The U.S. has roughly 187,400 speech-language pathologists for an entire country. Waitlists run anywhere from six months to three and a half years.
One parent described it this way: “When you hear the word autism, you're introduced to the fact there's a 12 to 18-month wait. So that's 12 to 18 months wasted. Then OT took us two years to get in, speech took us six months.”
When you do finally get in, private speech therapy costs $100 to $250 per session. If your child needs two sessions a week — which is the bare minimum most therapists recommend — you're looking at $800 to $2,000 every single month.

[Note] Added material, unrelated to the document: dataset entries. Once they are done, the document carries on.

(* ===== verification/Ufw.v ===== *)
(** * jw-opsd: the UFW adapter (ufw.rs, firewall.rs)

    Registered commands, the parser of [ufw status numbered], and the rule
    matching that planning, verification and rollback share. *)

From Stdlib Require Import Ascii String.
From S2P Require Import Prelude Crypto Contracts Plans Adapters Text.

Definition UFW_RULE_ID_PREFIX : string := "ufr_".
Definition UFW_RULE_MAX_ENTRIES : nat := 256.
Definition UFW_COMMENT_PREFIX : string := "jw-agent:".

Inductive UfwStatusValue := UfwActive | UfwInactive | UfwNotInstalled | UfwUnsupportedPlatform | UfwUnavailable.
#[export] Instance UfwStatusValue_eq_dec : EqDecision UfwStatusValue.
Proof. solve_decision. Defined.

Record UfwRuleView := {
  uv_sequence : Z;
  uv_rule_id : option string;
  uv_action : string;
  uv_protocol : option UfwProtocol;
  uv_port : option Z;
  uv_source : string;
  uv_destination : string;
  uv_ipv6 : bool;
  uv_owned : bool;
  uv_protected : bool;
  uv_summary : string;
}.
#[export] Instance UfwRuleView_eq_dec : EqDecision UfwRuleView.
Proof. solve_decision. Defined.

Record UfwView := {
  uw_observed_at : string;
  uw_status : UfwStatusValue;
  uw_default_incoming : option string;
  uw_default_outgoing : option string;
  uw_rules : list UfwRuleView;
  uw_state_digest : string;
  uw_truncated : bool;
  uw_mutation_available : bool;
  uw_blocked_reason : option string;
  uw_assurance : AssuranceView;
}.

Definition ufw_protected_tcp_port (port : Z) : bool :=
  (port =? 22) || (port =? 443) || (port =? 9443).

(** ** Registered commands *)

Inductive UfwCommand :=
  | UStatus
  | UAdd (rule : UfwRuleSpec)
  | UDeleteAt (sequence : Z).

Definition registered_arguments (command : UfwCommand) : CommandClass * list string :=
  match command with
  | UStatus => (UfwStatus, ["status"; "numbered"]%string)
  | UAdd rule =>
      (UfwRuleAdd,
       [mutation_as_str (us_mutation rule); "from"; us_source rule; "to"; "any"; "port";
        decimal (us_port rule); "proto"; protocol_as_str (us_protocol rule); "comment";
        UFW_COMMENT_PREFIX +:+ us_rule_id rule]%string)
  | UDeleteAt sequence => (UfwRuleDelete, ["--force"; "delete"; decimal sequence]%string)
  end.

(** ** Parsing [ufw status numbered] *)

Definition parse_target (value : list char) : option Z * option UfwProtocol :=
  match split_once "/" value with
  | None => (parse_u16 value, None)
  | Some (port, protocol) =>
      (parse_u16 port,
       if bool_decide (text protocol = "tcp"%string) then Some Tcp
       else if bool_decide (text protocol = "udp"%string) then Some Udp else None)
  end.

Definition is_action (token : list char) : bool :=
  bool_decide (text token ∈ ["ALLOW"; "DENY"; "REJECT"; "LIMIT"]%string).

Definition is_direction (token : list char) : bool :=
  bool_decide (text token ∈ ["IN"; "OUT"; "FWD"]%string).

Fixpoint position {A} (p : A -> bool) (l : list A) : option nat :=
  match l with
  | [] => None
  | x :: l' => if p x then Some O else S <$> position p l'
  end.

(** [trimmed.get(1..closing)] where [before] is [trimmed[..closing]]: the
    first byte must be a character of its own. *)
Definition drop_first_byte (before : list char) : option (list char) :=
  match before with
  | c :: rest => if slen c =? 1 then Some rest else None
  | [] => None
  end.

(** The rule id of a comment: the first token with the product prefix, if it
    has the shape of an id. *)
Definition comment_rule_id (comment : list char) : option string :=
  match List.find is_some (map (fun part => strip_prefix UFW_COMMENT_PREFIX (text part))
                             (split_whitespace comment)) with
  | Some (Some value) => if starts_with UFW_RULE_ID_PREFIX value && (slen value =? 28)
                         then Some value else None
  | _ => None
  end.

Definition parse_numbered_rule (line : list char) : option UfwRuleView :=
  let trimmed := trim line in
  match split_once "]" trimmed with
  | None => None
  | Some (before, after) =>
      match drop_first_byte before with
      | None => None
      | Some number =>
          match parse_u16 (trim number) with
          | None => None
          | Some sequence =>
              let body := trim after in
              let '(columns, comment) := match split_once "#" body with
                                         | Some (columns, comment) => (trim columns, Some (trim comment))
                                         | None => (body, None)
                                         end in
              let tokens := split_whitespace columns in
              match position is_action tokens with
              | None => None
              | Some action_index =>
                  let target := default ["a"; "n"; "y"]%string (head tokens) in
                  let action := to_ascii_lowercase (text (default [] (tokens !! action_index))) in
                  let source_start :=
                    (action_index + 1 + if is_some_and (tokens !! (action_index + 1)%nat) is_direction
                                        then 1 else 0)%nat in
                  let parts := drop source_start tokens in
                  let source := if bool_decide (parts = []) then "any"%string
                                else String.concat " " (map text parts) in
                  let '(port, protocol) := parse_target target in
                  let rule_id := comment ≫= comment_rule_id in
                  Some {| uv_sequence := sequence;
                          uv_rule_id := rule_id;
                          uv_action := action;
                          uv_protocol := protocol;
                          uv_port := port;
                          uv_source := source;
                          uv_destination := text target;
                          uv_ipv6 := windows_any "(v6)" (text columns);
                          uv_owned := is_some rule_id;
                          uv_protected := bool_decide (protocol = Some Tcp)
                                          && is_some_and port ufw_protected_tcp_port;
                          uv_summary := action +:+ " " +:+ text target +:+ " · " +:+ source |}
              end
          end
      end
  end.

Definition ufw_assurance (operation_available : bool) (reason : option string) : AssuranceView :=
  {| level := G2ReversibleConfig;
     rollback_support := AutomaticBounded;
     operation_available := operation_available;
     scope := ["이번 작업의 JW Agent 소유 UFW 규칙 한 개와 verified status read-back"%string];
     excluded_effects := ["기존 사용자 규칙, default policy, cloud firewall"%string;
                          "SSH 22, HTTPS 443, 독립 관리 edge 9443"%string;
                          "동시에 수행된 제품 밖 root 변경"%string];
     apply_verifier := ["ufw status numbered before digest"%string;
                        "제품 comment와 typed rule exact read-back"%string];
     rollback_verifier := ["이번 product effect의 inverse operation과 status read-back"%string];
     reason := reason |}.

Definition has_line (output : list char) (value : string) : bool :=
  existsb (fun line => bool_decide (text (trim line) = value)) (lines output).

Definition parse_ufw_status `{Sha256} (evidence : CommandEvidence) (observed_at : string) : UfwView :=
  let output := from_utf8_lossy (sv_captured (c_stdout evidence)) in
  let status := if has_line output "Status: active" then UfwActive
                else if has_line output "Status: inactive" then UfwInactive
                else UfwUnavailable in
  let rules := omap parse_numbered_rule (lines output) in
  let truncated := (UFW_RULE_MAX_ENTRIES <? length rules)%nat || sv_truncated (c_stdout evidence) in
  let mutation_available := bool_decide (status = UfwActive) && c_success evidence && negb truncated in
  let blocked_reason :=
    if bool_decide (status = UfwInactive) then Some "ufw_inactive"%string
    else if negb (c_success evidence) || bool_decide (status = UfwUnavailable)
    then Some "ufw_unavailable"%string
    else if truncated then Some "rule_inventory_truncated"%string
    else None in
  {| uw_observed_at := observed_at;
     uw_status := status;
     uw_default_incoming := None;
     uw_default_outgoing := None;
     uw_rules := take UFW_RULE_MAX_ENTRIES rules;
     uw_state_digest := sha256_digest (sv_captured (c_stdout evidence));
     uw_truncated := truncated;
     uw_mutation_available := mutation_available;
     uw_blocked_reason := blocked_reason;
     uw_assurance := ufw_assurance mutation_available blocked_reason |}.

(** ** Matching *)

Definition normalized_source (value : string) : string :=
  if starts_with "Anywhere" value || bool_decide (value = "any"%string) then "any"
  else default value (strip_suffix " (v6)" value).

Definition has_rule_id (rule_id : string) (rule : UfwRuleView) : bool :=
  bool_decide (uv_rule_id rule = Some rule_id).

Definition matching_owned_rule (view : UfwView) (rule_id : string) : option UfwRuleView :=
  List.find (fun rule => uv_owned rule && has_rule_id rule_id rule) (uw_rules view).

Definition rule_matches_spec (rule : UfwRuleView) (spec : UfwRuleSpec) : bool :=
  uv_owned rule
  && has_rule_id (us_rule_id spec) rule
  && bool_decide (uv_protocol rule = Some (us_protocol spec))
  && bool_decide (uv_port rule = Some (us_port spec))
  && bool_decide (normalized_source (uv_source rule) = normalized_source (us_source spec))
  && eq_ignore_ascii_case (uv_action rule) (mutation_as_str (us_mutation spec)).
(** The configuration directories of the managed services: the two site
    directories of Nginx, which the site operations work on, and every other
    one by its path. *)
Record NginxTree := {
  nt_available_root : option DirMeta;
  nt_enabled_root : option DirMeta;
  nt_available : list (string * AvailableFile);
  nt_enabled : gmap string EnabledEntry;
  nt_elsewhere : gmap string string;
  nt_dirs : gmap string ConfigDir;
}.

Definition set_enabled_entries (f : gmap string EnabledEntry -> gmap string EnabledEntry)
    (t : NginxTree) : NginxTree :=
  {| nt_available_root := nt_available_root t; nt_enabled_root := nt_enabled_root t;
     nt_available := nt_available t; nt_enabled := f (nt_enabled t); nt_elsewhere := nt_elsewhere t;
     nt_dirs := nt_dirs t |}.
Definition set_available_entries
    (f : list (string * AvailableFile) -> list (string * AvailableFile)) (t : NginxTree) : NginxTree :=
  {| nt_available_root := nt_available_root t; nt_enabled_root := nt_enabled_root t;
     nt_available := f (nt_available t); nt_enabled := nt_enabled t; nt_elsewhere := nt_elsewhere t;
     nt_dirs := nt_dirs t |}.
Definition set_dirs (f : gmap string ConfigDir -> gmap string ConfigDir) (t : NginxTree) : NginxTree :=
  {| nt_available_root := nt_available_root t; nt_enabled_root := nt_enabled_root t;
     nt_available := nt_available t; nt_enabled := nt_enabled t; nt_elsewhere := nt_elsewhere t;
     nt_dirs := f (nt_dirs t) |}.

(** A node of the certificate directories: its [symlink_metadata] and, for a
    regular file, its content. *)
Record CertNode := {
  cn_is_dir : bool;
  cn_is_file : bool;
  cn_is_symlink : bool;
  cn_uid : Z;
  cn_mode : Z;
  cn_bytes : string;
}.

(** The directories Certbot writes, as the daemon finds them: nodes by path,
    listings of directories, and what [canonicalize] answers. *)
Record CertTree := {
  ct_nodes : gmap string CertNode;
  ct_listing : gmap string (list string);
  ct_canonical : gmap string string;
}.

(** How a run of [openssl x509] ends. *)
Inductive OpensslOutcome :=
  | OpensslUnavailable
  | OpensslTimeout
  | OpensslExit (success : bool) (stdout : string).

(** ** What the daemon relies on *)

(** The two private directories of the daemon and the steps on them. *)
Inductive PrivateRoot := SnapshotRoot | ProposalRoot.
Inductive PrivateCall := PParent | PStat | PRoot | PDir | PCreate | PWrite | PRead | PRemove.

That's before insurance denials. Before the appeals process. Before the $300–$700 evaluation fee just to get started.
And in 2026? It's getting worse.
Congress is currently debating cuts that would gut Medicaid by nearly $1 trillion. In Idaho, the governor proposed eliminating Medicaid coverage for speech therapy entirely — capping visits at just 20 per year.
Over 500 families showed up at the statehouse to fight it.
Families like Julie McConnel’s, whose twin sons Charlie and Milo both have Down syndrome and both depend on speech therapy to communicate and thrive.
Those families won — for now. But the pressure is everywhere.
The SLPs themselves? 76% are reporting burnout. 27% are considering leaving the profession entirely.
School-based SLPs carry an average caseload of 50 students — that's 50 children, each with their own IEP, their own goals, their own needs.
And the median manageable caseload SLPs say they can actually serve well is 40.
Do the math.
Your child is getting the best their SLP can give inside a system that is stretched past its limits.